Most audiophiles ignore bluetooth headphones due to sound quality + latency, so we (audiophiles) stick to wired at home and we also have dedicated headphone amps since the pissy sound card D/A convertors are incredibly bad. Bluetooth only when I’m doing yard work. Sadly, modern music is tuned to crappy headphones, crappy car systems, crappy speakers … I miss the 80’s audiophile obsession, the equipment had heart, and mixing and mastering was generations ahead of current (mainstream) music production.

"Sound quality" is a theoretical goal which can't be achieved in practice unless you listen in a perfectly quiet room. Your audiophile open-back headphones can't achieve their rated sound quality if eg there's a CPU fan in the room, or if you're wearing glasses, or if your head just doesn't fit the headphones the same way as the tester's dummy head mic did.

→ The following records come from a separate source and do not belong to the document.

(** [missing] is what the build store returns beside its error when it
    has no row ([None] is nil). *)
Definition server (missing : option Build) : tree.handler res state := fun o w =>
  match o return res o * state with
  | Repos_FindName namespace name =>
      (match List.find (fun r => String.eqb (Repo.Namespace r) namespace &&
                                 String.eqb (Repo.Name r) name) (repos w) with
       | Some r => (Some r, None)
       | None => (None, Some Sim_io.no_rows)
       end, w)
  | Users_Find id => (Sim_io.row User_ID id (users w), w)
  | Builds_FindNumber repo_id number =>
      (match List.find (fun b => (Build.RepoID b =? repo_id) &&
                                 (Build.Number b =? number)) (builds w) with
       | Some b => (Some b, None)
       | None => (missing, Some Sim_io.no_rows)
       end, w)
  | Manager_Cancel build repo user =>
      let r := exec Sim.server (manager.Cancel build (as_Repository repo) user) (backend w) in
      match result r with
      | Some out =>
          (out, {| repos := repos w; users := users w; builds := builds w;
                   backend := world r |})
      | None => ((build, Some (ErrorNew "panic")), w)
      end
  | Manager_Cancel_nil _ _ => (Some (ErrorNew "panic"), w)
  end.

Definition zero_build : Build := Build.mk 0 0 0 StatusSkipped "" "" 0 0 [].

(** Build 10 is running, build 9 has passed. The owner of the repository
    may be missing from the user store. *)
Definition w_api (owners : list User) : state :=
  {| repos := [Sim_io.repo];
     users := owners;
     builds := [Sim.build9_passing; Sim.build10];
     backend := Sim.w_running |}.

End Sim_api.

(** ** Running programs: general facts *)

Section Exec.
Context {W : Type} (h : handler W).

Lemma exec_bind {A B} (p : Prog A) (f : A -> Prog B) (w : W) :
  exec h (bind p f) w =
    match result (exec h p w) with
    | Some a =>
        Run (result (exec h (f a) (world (exec h p w))))
            (world (exec h (f a) (world (exec h p w))))
            (trace (exec h p w) ++ trace (exec h (f a) (world (exec h p w))))
    | None => Run None (world (exec h p w)) (trace (exec h p w))
    end.
Proof.
  revert w; induction p as [a|c k IH|id k IH|id k IH|k IH|id k IH|k IH|l msg err p IH|];
    intros w; cbn [bind exec].
  - cbn. destruct (exec h (f a) w); reflexivity.
  - destruct (on_call h c w) as [r w']. rewrite IH.
    destruct (exec h (k r) w') as [[a|] w'' tr]; reflexivity.
  - destruct (on_find h id w) as [r w']. rewrite IH.
    destruct (exec h (k r) w') as [[a|] w'' tr]; reflexivity.
  - destruct (on_list_steps h id w) as [r w']. rewrite IH.
    destruct (exec h (k r) w') as [[a|] w'' tr]; reflexivity.
  - destruct (on_list_incomplete h w) as [r w']. rewrite IH.
    destruct (exec h (k r) w') as [[a|] w'' tr]; reflexivity.
  - destruct (on_cancelled h id w) as [r w']. rewrite IH.
    destruct (exec h (k r) w') as [[a|] w'' tr]; reflexivity.
  - destruct (on_now h w) as [r w']. rewrite IH.
    destruct (exec h (k r) w') as [[a|] w'' tr]; reflexivity.
  - rewrite IH. destruct (exec h p w) as [[a|] w'' tr]; reflexivity.
  - reflexivity.
Qed.

Lemma exec_mbind {A B} (p : Prog A) (f : A -> Prog B) (w : W) :
  exec h (p ≫= f) w =
    match result (exec h p w) with
    | Some a =>
        Run (result (exec h (f a) (world (exec h p w))))
            (world (exec h (f a) (world (exec h p w))))
            (trace (exec h p w) ++ trace (exec h (f a) (world (exec h p w))))
    | None => Run None (world (exec h p w)) (trace (exec h p w))
    end.
Proof. apply exec_bind. Qed.

End Exec.

Lemma in_app_l {A} (x : A) (l l' : list A) : In x l -> In x (l ++ l').
Proof. intros; apply in_or_app; auto. Qed.

Lemma in_app_r {A} (x : A) (l l' : list A) : In x l' -> In x (l ++ l').
Proof. intros; apply in_or_app; auto. Qed.

(** Split the run of a sequence into the runs of its two parts. *)
Ltac exec_seq := first [rewrite exec_mbind | rewrite exec_bind].

(** Name what each collaborator call in the goal returned. *)
Ltac run_calls h :=
  repeat match goal with
    | |- context [on_now h ?w] => destruct (on_now h w) as [? ?]; cbn
    | |- context [on_call h ?c ?w] => destruct (on_call h c w) as [[?|] ?]; cbn
    | |- context [on_list_steps h ?i ?w] =>
        destruct (on_list_steps h i w) as [[? [?|]] ?]; cbn
    end.

(** ** Package manager: facts *)

Module manager_facts.
Import manager.

Section Accept.
Context {W : Type} (h : handler W) (w : W).


End Accept.


(** Scenario "accept race": the first agent is given the stage, the second
    finds the machine set and is refused. *)
Example Accept_race :
  let first := exec Sim.server (Accept 7 "m1") Sim.w_pending in
  let second := exec Sim.server (Accept 7 "m2") (world first) in
  result first = Some None /\ result second = Some (Some ErrOptimisticLock).
Proof. vm_compute. auto. Qed.

Section Watch_After.
Context {W : Type} (h : handler W) (w : W).

(** [Watch] answers with the scheduler's flag whenever both calls succeed:
    the stage that was found is not looked at. *)
Lemma Watch_found_returns_flag (id : Z) (ok : bool) (stage : option Stage.t) (w1 w2 : W) :
  on_cancelled h id w = ((ok, None), w1) ->
  on_find h id w1 = ((stage, None), w2) ->
  result (exec h (Watch id) w) = Some (ok, None).
Proof. intros Hc Hf. unfold Watch. cbn. rewrite Hc. cbn. rewrite Hf. reflexivity. Qed.

(** When the lookup fails with no stage, [Watch] panics. *)
Lemma Watch_not_found_panics (id : Z) (ok : bool) (e : error) (w1 w2 : W) :
  on_cancelled h id w = ((ok, None), w1) ->
  on_find h id w1 = ((None, Some e), w2) ->
  result (exec h (Watch id) w) = None.
Proof. intros Hc Hf. unfold Watch. cbn. rewrite Hc. cbn. rewrite Hf. reflexivity. Qed.
(** C1. On a record of strings whose required fields [code], [name] and
    [instructor] are all non-empty after trimming, [validate_course]
    returns [True] (success) if and only if no other submitted field is
    empty or whitespace-only after trimming. *)
Theorem validate_success_iff (data : dict) :
  all_str data ->
  (forall f, In f required_fields -> nonempty_field data f) ->
  (exists msg, validate_course data = Ok (VBool true, msg)) <->
  (forall k, ~ In k required_fields -> ~ empty_field data k).
Proof.
  intros Hs Hr.
  rewrite (validate_course_all_str data Hs); cbv zeta.
  rewrite (required_nonempty_no_error data Hr); simpl truthy_list; cbv iota.
  destruct (filter (empty_fieldb data) (Dict.keys data)) as [|k0 w] eqn:W; simpl.
  - split; [intros _ | eauto].
    intros k _ He.
    assert (Hk : In k (Dict.keys data))
      by (destruct He as [s [G _]]; apply get_keys; eauto).
    apply empty_fieldb_spec in He.
    rewrite (proj1 (filter_nil_iff _ _) W k Hk) in He; discriminate.
  - split; [intros [msg [=]]|].
    intros H; exfalso.
    assert (Hk0 : In k0 (filter (empty_fieldb data) (Dict.keys data)))
      by (rewrite W; left; reflexivity).
    apply filter_In in Hk0; destruct Hk0 as [_ He].
    apply empty_fieldb_spec in He.
    apply (H k0); [|exact He].
    intros Hin; exact (nonempty_not_empty data k0 (Hr k0 Hin) He).
Qed.

Lemma validate_success_iff_witness :
  (exists msg, validate_course Ex.cs101 = Ok (VBool true, msg)) <->
  (forall k, ~ In k required_fields -> ~ empty_field Ex.cs101 k).
Proof.
  apply (validate_success_iff Ex.cs101).
  - repeat constructor.
  - intros f [<-|[<-|[<-|[]]]]; eexists;
      (split; [reflexivity | vm_compute; discriminate]).
Defined.

(** C2 (as amended). On a record whose required fields are strings or
    absent and of which at least one required field is missing (absent,
    empty or whitespace-only), [validate_course] returns [False] (error)
    and its message lists exactly the missing required fields, each once,
    spelled as in [required_fields]: no change of case is applied. *)
Theorem validate_error_lists_missing (data : dict) :
  (forall f, In f required_fields -> str_or_absent data f) ->
  (exists f, In f required_fields /\ missing_field data f) ->
  let fields := filter (missing_fieldb data) required_fields in
  (forall f, In f fields <-> In f required_fields /\ missing_field data f) /\
  NoDup fields /\
  validate_course data = Ok (VBool false, error_message fields).
Proof.
  intros Hs [f0 [Hf0 Hm0]] fields.
  assert (Hin : forall f, In f fields <-> In f required_fields /\ missing_field data f).
  { intros f; unfold fields; rewrite filter_In; split; intros [Hf Hm]; split; auto;
      apply (missing_fieldb_spec data f (Hs f Hf)); exact Hm. }
  split; [exact Hin|]; split.
  - apply NoDup_filter, required_fields_NoDup.
  - rewrite (validate_course_required_str data Hs); cbv zeta; fold fields.
    destruct fields as [|f fs]; [|reflexivity].
    exfalso; apply (proj2 (Hin f0)); auto.
Qed.

Lemma validate_error_lists_missing_witness :
  let fields := filter (missing_fieldb Ex.no_code) required_fields in
  (forall f, In f fields <-> In f required_fields /\ missing_field Ex.no_code f) /\
  NoDup fields /\
  validate_course Ex.no_code = Ok (VBool false, error_message fields).
Proof.
  apply (validate_error_lists_missing Ex.no_code).
  - intros f [<-|[<-|[<-|[]]]] v; vm_compute; intros [= <-]; reflexivity.
  - exists (str "code"); split; [left; reflexivity|].
    right; exists (str ""); split; reflexivity.
Defined.

(** C2 (as the specification states it) has the listed names
    "case-normalized for display".  That is what [add_course] does, with
    [capitalize], in its own check; [validate_course] does not: for
    [{code: "", name: "Algo", instructor: "Dr. X"}] its message ends in
    [code], not in [Code]. *)
Lemma validate_error_not_capitalized :
  validate_course Ex.no_code
    = Ok (VBool false, str "Error: Missing required fields - code") /\
  validate_course Ex.no_code
    <> Ok (VBool false,
           error_message
             (map capitalize (filter (missing_fieldb Ex.no_code) required_fields))).
Proof. split; [reflexivity | vm_compute; discriminate]. Qed.

(** C8. The warning scan is driven by the fields of the submitted record:
    when the required fields are non-empty, the fields [validate_course]
    warns about are exactly the fields the record holds with an empty or
    whitespace-only text, in the record's order, whatever their names; the
    outcome is the warning listing them, or success when there is none. *)
Theorem warning_scan_is_field_driven (data : dict) :
  all_str data ->
  (forall f, In f required_fields -> nonempty_field data f) ->
  let fields := filter (empty_fieldb data) (Dict.keys data) in
  (forall k, In k fields <-> empty_field data k) /\
  (Dict.wf data -> NoDup fields) /\
  validate_course data =
    Ok (if truthy_list fields
        then (VStr (str "warning"), warning_message fields)
        else (VBool true, str "Validation successful")).
Proof.
  intros Hs Hr fields; split; [|split].
  - intros k; unfold fields; rewrite filter_In, empty_fieldb_spec.
    split; [tauto|].
    intros He; split; [|exact He].
    destruct He as [s [G _]]; apply get_keys; eauto.
  - intros Hwf; apply NoDup_filter, Hwf.
  - rewrite (validate_course_all_str data Hs); cbv zeta.
    rewrite (required_nonempty_no_error data Hr); simpl truthy_list; cbv iota.
    fold fields; destruct (truthy_list fields); reflexivity.
Qed.

Lemma warning_scan_is_field_driven_witness :
  let fields := filter (empty_fieldb Ex.blank_room_capacity)
                       (Dict.keys Ex.blank_room_capacity) in
  (forall k, In k fields <-> empty_field Ex.blank_room_capacity k) /\
  (Dict.wf Ex.blank_room_capacity -> NoDup fields) /\
  validate_course Ex.blank_room_capacity =
    Ok (if truthy_list fields
        then (VStr (str "warning"), warning_message fields)
        else (VBool true, str "Validation successful")).
Proof.
  apply (warning_scan_is_field_driven Ex.blank_room_capacity).
  - repeat constructor.
  - intros f [<-|[<-|[<-|[]]]]; eexists;
      (split; [reflexivity | vm_compute; discriminate]).
Defined.

(** A field outside the form's nine fields is reported like any other. *)
Example warning_names_unknown_field :
  validate_course Ex.blank_room_capacity
    = Ok (VStr (str "warning"), str "Warning: Fields room_capacity are empty").
Proof. reflexivity. Qed.

Lemma non_str_not_str_or_absent (d : dict) k :
  non_str_field d k -> str_or_absent d k -> False.
Proof. intros [v [G N]] H; rewrite (H v G) in N; discriminate. Qed.

Lemma filterM_ok_no_raise (data : dict) (l : list pystr) r :
  filterM (field_is_empty data) l = Ok r ->
  forall k, In k l -> str_or_absent data k.
Proof.
  intros E k Hk v G.
  destruct (is_str v) eqn:S; [reflexivity|exfalso].
  assert (R : field_is_empty data k = Raise AttributeError)
    by (apply field_is_empty_raises; split; [exists v; auto | reflexivity]).
  destruct (filterM_raise_in _ l k _ Hk R) as [e' E']; congruence.
Qed.

(** C9 (as amended). [validate_course] raises exactly when a required
    field holds a non-string, or when the three required fields are
    non-empty strings and some field of the record holds a non-string; the
    exception is then [AttributeError].  (When a required field is missing,
    the function returns its error before it looks at the other fields.)
    On a record whose fields are all strings it never raises. *)
Theorem validate_raises_iff (data : dict) :
  ((exists e, validate_course data = Raise e) <->
   (exists f, In f required_fields /\ non_str_field data f) \/
   ((forall f, In f required_fields -> nonempty_field data f) /\
    exists k, non_str_field data k)) /\
  (forall e, validate_course data = Raise e -> e = AttributeError) /\
  (all_str data -> exists out, validate_course data = Ok out).
Proof.
  split; [|split].
  - unfold validate_course.
    destruct (filterM (field_is_empty data) required_fields) as [e1|e] eqn:E1;
      simpl.
    + pose proof (filterM_ok_no_raise data _ e1 E1) as Hreq.
      assert (F : filter (missing_fieldb data) required_fields = e1).
      { rewrite (filterM_pure _ (missing_fieldb data)) in E1
          by (intros; apply field_is_empty_str; auto).
        congruence. }
      destruct e1 as [|f0 r]; simpl.
      * assert (Hne : forall f, In f required_fields -> nonempty_field data f).
        { intros f Hf; apply missing_fieldb_false; [auto|].
          exact (proj1 (filter_nil_iff _ _) F f Hf). }
        destruct (filterM (field_is_empty data) (Dict.keys data)) as [w|e] eqn:E2;
          simpl.
        -- split.
           ++ destruct (truthy_list w); intros [e H]; discriminate H.
           ++ intros [[f [Hf Hn]]|[_ [k Hn]]]; exfalso.
              ** exact (non_str_not_str_or_absent data f Hn (Hreq f Hf)).
              ** apply (non_str_not_str_or_absent data k Hn).
                 apply (filterM_ok_no_raise data _ w E2).
                 destruct Hn as [v [G _]]; apply get_keys; eauto.
        -- split; [intros _; right | eauto].
           split; [exact Hne|].
           apply filterM_raises in E2; destruct E2 as [k [_ R]].
           apply field_is_empty_raises in R; exists k; tauto.
      * split; [intros [e [=]]|].
        intros [[f [Hf Hn]]|[Hne _]]; exfalso.
        -- exact (non_str_not_str_or_absent data f Hn (Hreq f Hf)).
        -- rewrite (required_nonempty_no_error data Hne) in F; discriminate.
    + split; [intros _; left | eauto].
      apply filterM_raises in E1; destruct E1 as [f [Hf R]].
      apply field_is_empty_raises in R; exists f; tauto.
  - intros e; unfold validate_course.
    destruct (filterM (field_is_empty data) required_fields) as [e1|e'] eqn:E1;
      simpl.
    + destruct (truthy_list e1); [discriminate|].
      destruct (filterM (field_is_empty data) (Dict.keys data)) as [w|e'] eqn:E2;
        simpl.
      * destruct (truthy_list w); discriminate.
      * intros [= ->]; apply filterM_raises in E2; destruct E2 as [k [_ R]].
        apply field_is_empty_raises in R; tauto.
    + intros [= ->]; apply filterM_raises in E1; destruct E1 as [k [_ R]].
      apply field_is_empty_raises in R; tauto.
  - intros Hs; rewrite (validate_course_all_str data Hs); cbv zeta.
    destruct (truthy_list _); [eauto|].
    destruct (truthy_list _); eauto.
Qed.

Lemma validate_raises_iff_witness :
  exists out, validate_course Ex.cs101 = Ok out.
Proof.
  apply (proj2 (proj2 (validate_raises_iff Ex.cs101))); repeat constructor.
Defined.

(** C9 (as the specification states it) has every non-string field make
    the call raise.
    [{code: "", name: "Algo", instructor: "Dr. X", semester: None}] holds
    [None], and [validate_course] returns its error for [code] without
    raising: the second comprehension, the only one to reach [semester],
    is not evaluated. *)
Lemma validate_non_string_without_raise :
  non_str_field Ex.no_code_null_semester (str "semester") /\
  validate_course Ex.no_code_null_semester
    = Ok (VBool false, str "Error: Missing required fields - code") /\
  ~ (forall data, (exists k, non_str_field data k) ->
                  exists e, validate_course data = Raise e).
Proof.
  assert (N : non_str_field Ex.no_code_null_semester (str "semester"))
    by (exists VNone; split; reflexivity).
  split; [exact N|]; split; [reflexivity|].
  intros H; destruct (H Ex.no_code_null_semester) as [e E]; [eauto|].
  discriminate E.
Qed.

(** ** Record store *)

Lemma load_courses_keeps_file (fs : filesystem) : snd (load_courses fs) = fs.
Proof.
  unfold load_courses, io_bind, path_exists, read_json, lift, io_ret.
  destruct fs as [[content|] n]; simpl; [|reflexivity].
  destruct (json_load content) as [v|e]; simpl; [|reflexivity].
  destruct (py_len v); reflexivity.
Qed.

Lemma load_courses_written (l : list pyval) (n : nat) :
  catalog (mkFs (Some (json_dump (VList l))) n) l.
Proof. reflexivity. Qed.

Lemma save_courses_spec (data : pyval) (fs : filesystem) (cs : list pyval) :
  catalog fs cs ->
  save_courses data fs
    = (Ok tt, mkFs (Some (json_dump (VList (cs ++ [data])))) (S (writes fs))).
Proof.
  intros H; unfold save_courses, io_bind; rewrite H; reflexivity.
Qed.

Lemma save_courses_completes (data : pyval) (fs fs' : filesystem) :
  save_courses data fs = (Ok tt, fs') -> exists cs, catalog fs cs.
Proof.
  unfold save_courses, io_bind, catalog.
  pose proof (load_courses_keeps_file fs) as K.
  destruct (load_courses fs) as [[v|e] fs1]; simpl in K; subst fs1;
    [|discriminate].
  destruct v; simpl; try discriminate; eauto.
Qed.

Lemma has_code_key_not_lacking (c : pyval) :
  has_code_key c -> lacks_code_key c -> False.
Proof. intros [d [v [-> G]]] [d' [[= <-] G']]; congruence. Qed.

Lemma code_is_spec (code : pystr) (c : pyval) :
  has_code_key c -> code_is code c = Ok (has_code code c).
Proof. intros [d [v [-> G]]]; unfold code_is; simpl; rewrite G; reflexivity. Qed.

Lemma code_is_not_spec (code : pystr) (c : pyval) :
  has_code_key c -> code_is_not code c = Ok (other_code code c).
Proof.
  intros [d [v [-> G]]]; unfold code_is_not, other_code; simpl; rewrite G.
  reflexivity.
Qed.
(** * quantfin.models.arima: SARIMA parameter search, modelled and verified

    A shallow embedding of [src/quantfin/models/arima.py]: the grid search
    [optimize], the stationarity search [seasonality] and the error measure
    [error], then [predict] and the pipeline [main] that chains them.

    Conventions of the embedding.
    - Python [int]s are [Z]; a [range(n)] is the list [0; ...; n-1].
    - A pandas [Series] or numpy array of floats is a [list float], addressed
      by position.  A [float] is a rational or one of the IEEE special values
      [inf], [-inf], [nan]; finite arithmetic is exact (rounding and the sign
      of zero are not modelled).
    - The statsmodels routines ([SARIMAX(...).fit], [adfuller], [acf]) and the
      pandas [sort_values] are services of the environment: variables of a
      section.  A service either raises or returns finite numbers.
    - A call of a function of the module ends in an [outcome]: it returns a
      value or raises an exception, and in both cases leaves the list of the
      events (prints, service calls, plots) it produced so far. *)

From Stdlib Require Import String QArith Qabs ZArith List Bool Lia.
From Stdlib Require Import Permutation Sorted.
Import ListNotations.
Local Open Scope Z_scope.

(** ** Floats, as numpy and pandas compute with them *)

Module NumPy.

Inductive float : Type :=
| Fin (q : Q)
| PInf
| NInf
| NaN.

Definition is_nan (x : float) : bool :=
  match x with NaN => true | _ => false end.

(** The infinity of the sign of [a]; [nan] when [a] is zero.  This is what
    [a * inf] and [a / 0] evaluate to. *)
Definition signed_inf (a : Q) : float :=
  match (a ?= 0)%Q with
  | Gt => PInf
  | Lt => NInf
  | Eq => NaN
  end.

Definition fneg (x : float) : float :=
  match x with
  | Fin a => Fin (- a)
  | PInf => NInf
  | NInf => PInf
  | NaN => NaN
  end.

Definition fadd (x y : float) : float :=
  match x, y with
  | NaN, _ | _, NaN => NaN
  | Fin a, Fin b => Fin (a + b)
  | PInf, NInf | NInf, PInf => NaN
  | PInf, _ | _, PInf => PInf
  | NInf, _ | _, NInf => NInf
  end.

Definition fsub (x y : float) : float := fadd x (fneg y).

Definition fmul (x y : float) : float :=
  match x, y with
  | NaN, _ | _, NaN => NaN
  | Fin a, Fin b => Fin (a * b)
  | Fin a, PInf | PInf, Fin a => signed_inf a
  | Fin a, NInf | NInf, Fin a => signed_inf (- a)
  | PInf, PInf | NInf, NInf => PInf
  | PInf, NInf | NInf, PInf => NInf
  end.

Definition fdiv (x y : float) : float :=
  match x, y with
  | NaN, _ | _, NaN => NaN
  | Fin a, Fin b => if Qeq_bool b 0 then signed_inf a else Fin (a / b)
  | Fin _, PInf | Fin _, NInf => Fin 0
  | PInf, Fin b => match (b ?= 0)%Q with Lt => NInf | _ => PInf end
  | NInf, Fin b => match (b ?= 0)%Q with Lt => PInf | _ => NInf end
  | PInf, PInf | PInf, NInf | NInf, PInf | NInf, NInf => NaN
  end.

Definition fabs (x : float) : float :=
  match x with
  | Fin a => Fin (Qabs a)
  | PInf | NInf => PInf
  | NaN => NaN
  end.

(** [x < y]; every comparison with [nan] is false. *)
Definition flt (x y : float) : bool :=
  match x, y with
  | NaN, _ | _, NaN => false
  | Fin a, Fin b => match (a ?= b)%Q with Lt => true | _ => false end
  | _, NInf => false
  | NInf, _ => true
  | PInf, _ => false
  | Fin _, PInf => true
  end.

Definition fgt (x y : float) : bool := flt y x.

(** Equality of floats as numbers: the same rational, or the same special
    value ([nan] is related to [nan]: this is the relation of the model, not
    Python's [==]). *)
Definition feq (x y : float) : Prop :=
  match x, y with
  | Fin a, Fin b => (a == b)%Q
  | PInf, PInf | NInf, NInf | NaN, NaN => True
  | _, _ => False
  end.

Definition of_int (n : Z) : float := Fin (inject_Z n).
(** * The packaging manifest of immutablex-starknet (setup.py)

    The repository's only source file is [setup.py]: an import of
    [setup] from setuptools followed by one call of it with keyword
    arguments that are all literals.

    The development keeps the file as it is written, as text, and derives
    everything else from that text by computation:

    - [Source]   the sixteen lines of the file;
    - [Lexer]    a tokenizer for the lexical structure the file uses;
    - [Syntax]   the abstract syntax of Python modules of this kind and a
                 recursive-descent parser for it;
    - [Eval]     execution of such a module, recording every call of
                 [setuptools.setup] with the keyword arguments it received;
    - [Requirement] the shape of a dependency specifier (name, then an
                 optional version part);
    - [Manifest] the descriptor the file produces, and its properties. *)

From Stdlib Require Import String Ascii List Bool Arith Lia.
Import ListNotations.

Open Scope string_scope.
Open Scope list_scope.

Set Warnings "-register-all".

(* ------------------------------------------------------------------ *)
(** ** The source file *)

Module Source.

(** The line feed that separates the lines of the file. *)
Definition LF : ascii := "010"%char.
(** X11.  On a list whose elements are equal to themselves, and where
    elements equal under [==] are both empty or both not, in-place
    [strip_empty] returns [None] and never loses an element that is not
    empty: the elements with text and a positive duration are the same
    afterwards as before, in the same order and as many times. *)
Theorem strip_empty_keeps_nonempty
  (self : positive) (data : list A) (h : gmap positive (list A))
  (Hself : h !! self = Some data)
  (Heq : self_equal data)
  (Hresp : eq_keeps_emptiness data = true) :
  exists data',
    strip_empty self false h = Ok (None, <[self := data']> h) /\
    List.filter nonempty data' = List.filter nonempty data /\
    (length data' <= length data)%nat.
Proof.
  destruct (strip_loop_keeps (length data) 0 data Heq (eq_keeps_emptiness_spec _ Hresp))
    as (data' & Hd & Hf).
  exists data'. split; [| split; [exact Hf |]].
  - unfold PList.strip_empty. rewrite Hself. cbn [getattr rbind].
    unfold PList.strip_data. rewrite Hd. reflexivity.
  - destruct (strip_loop_total py_eq text_of duration_of (length data) 0 data Heq)
      as (d2 & Hd2 & _).
    clear Hd2 d2.
    assert (Hlen : forall fuel i d d', strip_loop fuel i d = Ok d' ->
                                       (length d' <= length d)%nat).
    { induction fuel as [|fuel IH]; intros i d d' H; cbn [PList.strip_loop] in H.
      - injection H as <-. lia.
      - destruct (nth_error d i) as [x|]; [| injection H as <-; lia].
        destruct (PList.nonempty text_of duration_of x); [now apply (IH (S i)) |].
        destruct (remove x d) as [d1|] eqn:Hr; [| discriminate].
        cbn [rbind] in H. apply IH in H.
        apply (remove_length py_eq) in Hr. lia. }
    apply (Hlen _ _ _ _ Hd).
Qed.

Lemma remove_at pre x rest :
  Forall (fun y => nonempty y = true) pre ->
  nonempty x = false -> py_eq x x = true ->
  respects (pre ++ x :: rest) ->
  remove x (pre ++ x :: rest) = Ok (pre ++ rest).
Proof.
  intros Hpre Hx Hxx Hresp.
  induction pre as [|y pre IH]; cbn [app PList.remove].
  - now rewrite Hxx.
  - inversion Hpre as [| ? ? Hy Hpre']; subst.
    destruct (py_eq y x) eqn:E.
    + assert (nonempty y = nonempty x).
      { apply Hresp; [| now left | exact E].
        right. apply in_or_app. right. now left. }
      congruence.
    + rewrite IH; [reflexivity | exact Hpre' |].
      eapply respects_sub; [| exact Hresp]. intros z Hz. now right.
Qed.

- Apple has a lossless codec for wireless, ALAC that can do up to 24bit/192khz

- aptX can do 44/16 in other devices, Sony has LDAC at 24/96 too

- latency under <100ms is meaningless for pure audio listening, video players have latency compensation

We have amazing technology available today, at prices and quality unimaginable in the 80s. A $50 in-ear from a chinese hi-fi brand can give you an audio experience you couldn’t buy for thousands of dollars a decade ago. And there’s more and more analog hardware being designed and built as technology costs have fallen. You’re really missing out if you think things were better back then.

  • > - Apple has a lossless codec for wireless, ALAC that can do up to 24bit/192khz

    Only Vision Pro has wireless lossless audio and it works because it's right next to the AirPods.

    But your phone can passthrough AAC over Bluetooth as long as it doesn't have to mix system sounds or anything in.

I think many still recognise the train, car, going for a run / cycle, gym… isn’t an optimum listening environment and the convenience significantly outweighs AQ in a lot of situations.

I'm really enjoying my Focal Bathys Bluetooth headphones! Sure, wired options will always be better, but when I want convenience, I've been really impressed with these!

What does audio have to do with this post?

  • GP seems to mean that if people cared about audio quality, they would not use bluetooth in the first place?

    Audiophiles tend to have firm stances on what is acceptable or not, I find.